Like Chinese (but probably slightly later), Khmer was undergoing loss of its voicing distinction in obstruents, but in a different way: Old Khmer voiceless obstruents became implosives, and voiced obstruents voiceless. For reasons that he doesn't explain very well, Pelliot assumed that Zhou was using early Mandarin values for his Chinese transcription characters, with aspirated Chinese initials representing Old Khmer voiceless initials, and unaspirated initials to represent OK voiced initials. This leads to chaotic correspondences with the Khmer material.

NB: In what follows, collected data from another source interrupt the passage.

(** What GET VAR sends when there is something to send. *)
Lemma get_var_script cl c upsname var i u v w :
  client_find cl (w_clients w) = Some c -> ups_find (w_ups w) upsname = Some i ->
  w_ups w !! i = Some u -> available u -> (strncasecmp var ($"server.") 7 =? 0) = false ->
  sstate_getinfo u var = Some v -> u_fsd u = 0 ->
  get_var cl upsname var w
  = Some (tt, (sent1 cl ($"VAR " ++ upsname ++ $" " ++ var ++ $" " ++ quoted v ++ [LF]) w).2).
Proof.
  intros Hc Hf Hu Ha Hs Hv Hfsd. unfold get_var. rewrite Hs, (get_ups_at _ _ _ _ Hf).
  rewrite (available_get _ _ _ _ _ Hu Ha). cbn [Z.eqb]. rewrite (ups_get_at _ _ _ _ Hu), Hv, Hfsd.
  cbn [Z.eqb negb]. rewrite andb_false_r. unfold reply, mbind, M_bind. erewrite sendback_script by done.
  by destruct (sent1 _ _ _).
Qed.

(** [parse_net] on GET VAR *)
Lemma parse_get_var cl c upsname var w :
  client_find cl (w_clients w) = Some c ->
  args (c_ctx c) = [$"GET"; $"VAR"; upsname; var] -> parse_net cl w = get_var cl upsname var w.
Proof.
  intros Hc Ha. unfold parse_net, mbind at 1, M_bind at 1, client_get at 1. rewrite Hc. cbn [fmap option_fmap option_map].
  rewrite Ha.
  assert (find (fun cmd : bytes * (nat -> list bytes -> M unit) * Z => strcaseeq cmd.1.1 ($"GET")) netcmds
          = Some ($"GET", net_get, 0)) as -> by reflexivity.
  unfold check_command, mbind at 1, M_bind at 1, client_get at 1. rewrite Hc. reflexivity.
Qed.

Lemma sent1_out cl l w :
  (length l <= NUT_NET_ANSWER_MAX)%nat ->
  exists ok, w_out (sent1 cl l w).2 = w_out w ++ [ToClient cl l ok].
Proof.
  intros Hl. assert (cut l = l) as Hcut by (apply snprintf_s_id; lia).
  unfold sent1. rewrite Hcut. destruct (w_sys w) as [|[] bs]; eauto.
Qed.

Lemma ups_find_alter l name i (f : upstype -> upstype) :
  (forall u, u_name (f u) = u_name u) -> ups_find (alter f i l) name = ups_find l name.
Proof.
  intros Hf. revert i. induction l as [|u l IH]; intros [|i]; csimpl; try done.
  - by rewrite Hf.
  - by rewrite IH.
Qed.

(** The lines that go from the driver to the client. *)
Lemma driver_value_lines w i u cl c upsname var val :
  w_ups w !! i = Some u -> available u -> ready (u_sock_ctx u) -> tree_wf (u_inforoot u) ->
  u_fsd u = 0 -> setinfo_blocked (state_tree_find (u_inforoot u) var) val = false ->
  client_find cl (w_clients w) = Some c -> ready (c_ctx c) ->
  ups_find (w_ups w) upsname = Some i -> (strncasecmp var ($"server.") 7 =? 0) = false ->
  line_ok [Bare ($"SETINFO"); Bare var; Quoted val] ->
  line_ok [Bare ($"GET"); Bare ($"VAR"); Bare upsname; Bare var] ->
  (length (escape val) < ST_MAX_VALUE_LEN)%nat ->
  (length (render [Bare ($"VAR"); Bare upsname; Bare var; Quoted val]) < NUT_NET_ANSWER_MAX)%nat ->
  wp (sstate_readline i (ReadData (render [Bare ($"SETINFO"); Bare var; Quoted val] ++ [LF])) ;;
      client_readline cl (ReadData (render [Bare ($"GET"); Bare ($"VAR"); Bare upsname; Bare var] ++ [LF])))
    (fun _ w' => exists ok, w_out w'
      = w_out w ++ [ToClient cl (render [Bare ($"VAR"); Bare upsname; Bare var; Quoted val] ++ [LF]) ok]) w.
Proof.
  intros Hu [Hconn Hstale] Hready Hwf Hfsd Hnb Hc Hcready Hf Hserver Hok1 Hok2 Hlen1 Hlen2.
  apply wp_bind. eapply setinfo_line_applied; [done..|]. intros ctx1 _.
  eapply request_line; [exact Hc|done|done|]. intros ctx2 Hargs. cbn [map token_word] in Hargs.
  set (w1 := upd_client _ _ _).
  assert (client_find cl (w_clients w1) = Some (set_c_last_heard (with_client_ctx ctx2 c) (w_now w))) as Hc1
    by exact (client_find_alter cl (fun c => set_c_last_heard (with_client_ctx ctx2 c) (w_now w))
      (w_clients w) c (fun _ => eq_refl) Hc).
  assert (Forall printable val) as Hp.
  { destruct Hok1 as (_ & Hall & _). by apply Forall_cons in Hall as [_ [_ [[_ H] _]%Forall_cons]%Forall_cons]. }
  set (u1 := set_u_last_heard (set_u_inforoot (with_sock_ctx ctx1 u)
            (state_setinfo (w_now w) (u_inforoot u) var val).1) (w_now w)).
  assert (w_ups w1 !! i = Some u1) as Hu1 by (simpl; by rewrite list_lookup_alter_eq, Hu).
  assert (sstate_getinfo u1 var = Some (escape val)) as Hv.
  { unfold sstate_getinfo, u1, state_getinfo. simpl.
    rewrite setinfo_lookup, decide_True by done. simpl.
    destruct Hwf as [Hb Hvals].
    destruct (setinfo_entry_spec (w_now w) (state_tree_find (u_inforoot u) var) var val) as (Hval & _ & Hraw).
    { intros n Hn. rewrite find_lookup in Hn by done. by apply (Hvals _ _ Hn). }
    rewrite Hnb in Hraw. unfold val_ok in Hval. rewrite Hval, Hraw. f_equal.
    apply pconf_encode_fits; [by apply printable_no_nul|done|unfold ST_MAX_VALUE_LEN; lia|unfold ST_MAX_VALUE_LEN; lia]. }
  unfold wp. rewrite (parse_get_var cl _ upsname var w1 Hc1) by exact Hargs.
  rewrite (get_var_script cl _ upsname var i u1 (escape val) w1 Hc1); try done.
  2: { simpl. by rewrite ups_find_alter. }
  assert ($"VAR " ++ upsname ++ $" " ++ var ++ $" " ++ quoted (escape val) ++ [LF]
    = render [Bare ($"VAR"); Bare upsname; Bare var; Quoted val] ++ [LF]) as ->
    by (cbn [render render_token]; unfold quoted; by rewrite <- !app_assoc).
  destruct (sent1_out cl (render [Bare ($"VAR"); Bare upsname; Bare var; Quoted val] ++ [LF]) w1) as [ok ->].
  { rewrite length_app. change (length [LF]) with 1%nat. lia. }
  by exists ok.
Qed.

(** End to end: when a driver publishes a value with SETINFO and a client then asks
    for the variable with GET VAR, the server answers with one line, and that line, parsed by
    the client's own parser, holds the words VAR, the UPS, the variable and exactly the value
    that the driver published, whatever printable characters it contains. *)
Theorem driver_value_reaches_client w i u cl c upsname var val :
  w_ups w !! i = Some u -> available u -> ready (u_sock_ctx u) -> tree_wf (u_inforoot u) ->
  u_fsd u = 0 -> setinfo_blocked (state_tree_find (u_inforoot u) var) val = false ->
  client_find cl (w_clients w) = Some c -> ready (c_ctx c) ->
  ups_find (w_ups w) upsname = Some i -> (strncasecmp var ($"server.") 7 =? 0) = false ->
  line_ok [Bare ($"SETINFO"); Bare var; Quoted val] ->
  line_ok [Bare ($"GET"); Bare ($"VAR"); Bare upsname; Bare var] ->
  (length (escape val) < ST_MAX_VALUE_LEN)%nat ->
  (length (render [Bare ($"VAR"); Bare upsname; Bare var; Quoted val]) < NUT_NET_ANSWER_MAX)%nat ->
  wp (sstate_readline i (ReadData (render [Bare ($"SETINFO"); Bare var; Quoted val] ++ [LF])) ;;
      client_readline cl (ReadData (render [Bare ($"GET"); Bare ($"VAR"); Bare upsname; Bare var] ++ [LF])))
    (fun _ w' => exists ans ok, w_out w' = w_out w ++ [ToClient cl (ans ++ [LF]) ok]
      /\ args (pconf_line pconf_init ans).2 = [$"VAR"; upsname; var; val]) w.
Proof.
  intros Hu Ha Hready Hwf Hfsd Hnb Hc Hcready Hf Hserver Hok1 Hok2 Hlen1 Hlen2.
  eapply wp_mono; [by apply (driver_value_lines w i u cl c upsname var val)|].
  intros _ w' (ok & Hout). eexists _, ok. split; [exact Hout|].
  apply pconf_line_render; [apply pconf_init_wf|done|done| |].
  - destruct Hok2 as (_ & Hall2 & _), Hok1 as (_ & Hall1 & _).
    rewrite !Forall_cons in Hall1, Hall2 |- *. naive_solver.
  - right. simpl. unfold PCONF_DEFAULT_ARG_LIMIT. lia.
Qed.

Lemma driver_value_reaches_client_witness :
  let w := set_w_clients idle_world [mkClient 0 ($"::1") 100 None None None 0 pconf_init] in
  wp (sstate_readline 0 (ReadData (render [Bare ($"SETINFO"); Bare ($"ups.mfr"); Quoted (qt ++ $" a\#")] ++ [LF])) ;;
      client_readline 0 (ReadData (render [Bare ($"GET"); Bare ($"VAR"); Bare ($"su700"); Bare ($"ups.mfr")] ++ [LF])))
    (fun _ w' => exists ans ok, w_out w' = [] ++ [ToClient 0 (ans ++ [LF]) ok]
      /\ args (pconf_line pconf_init ans).2 = [$"VAR"; $"su700"; $"ups.mfr"; qt ++ $" a\#"]) w.
Proof.
  intros w. refine (driver_value_reaches_client w 0 demo_ups 0 _ ($"su700") ($"ups.mfr") (qt ++ $" a\#")
    eq_refl (conj eq_refl eq_refl) ready_init _ eq_refl eq_refl eq_refl ready_init eq_refl eq_refl _ _ _ _).
  - apply (run_ops_refines _ Leaf tree_wf_leaf).
  - apply (bool_decide_unpack _). vm_compute. exact I.
  - apply (bool_decide_unpack _). vm_compute. exact I.
  - apply Nat.ltb_lt. vm_compute. reflexivity.
  - apply Nat.ltb_lt. vm_compute. reflexivity.
Defined.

My student has shown, I think, that Zhou used the MC voicing contrasts to represent the Khmer contrast. This shouldn't have been surprising, because (1) the best evidence is that Zhou came from Zhejiang (2) my sense is that MC voicing distinctions were used for "official" linguistic purposes well after the contrast was lost in northern speech. For example the Hongwu zhengyun 洪武正韻, which was compiled in almost exactly the same period, retains the voicing distinction.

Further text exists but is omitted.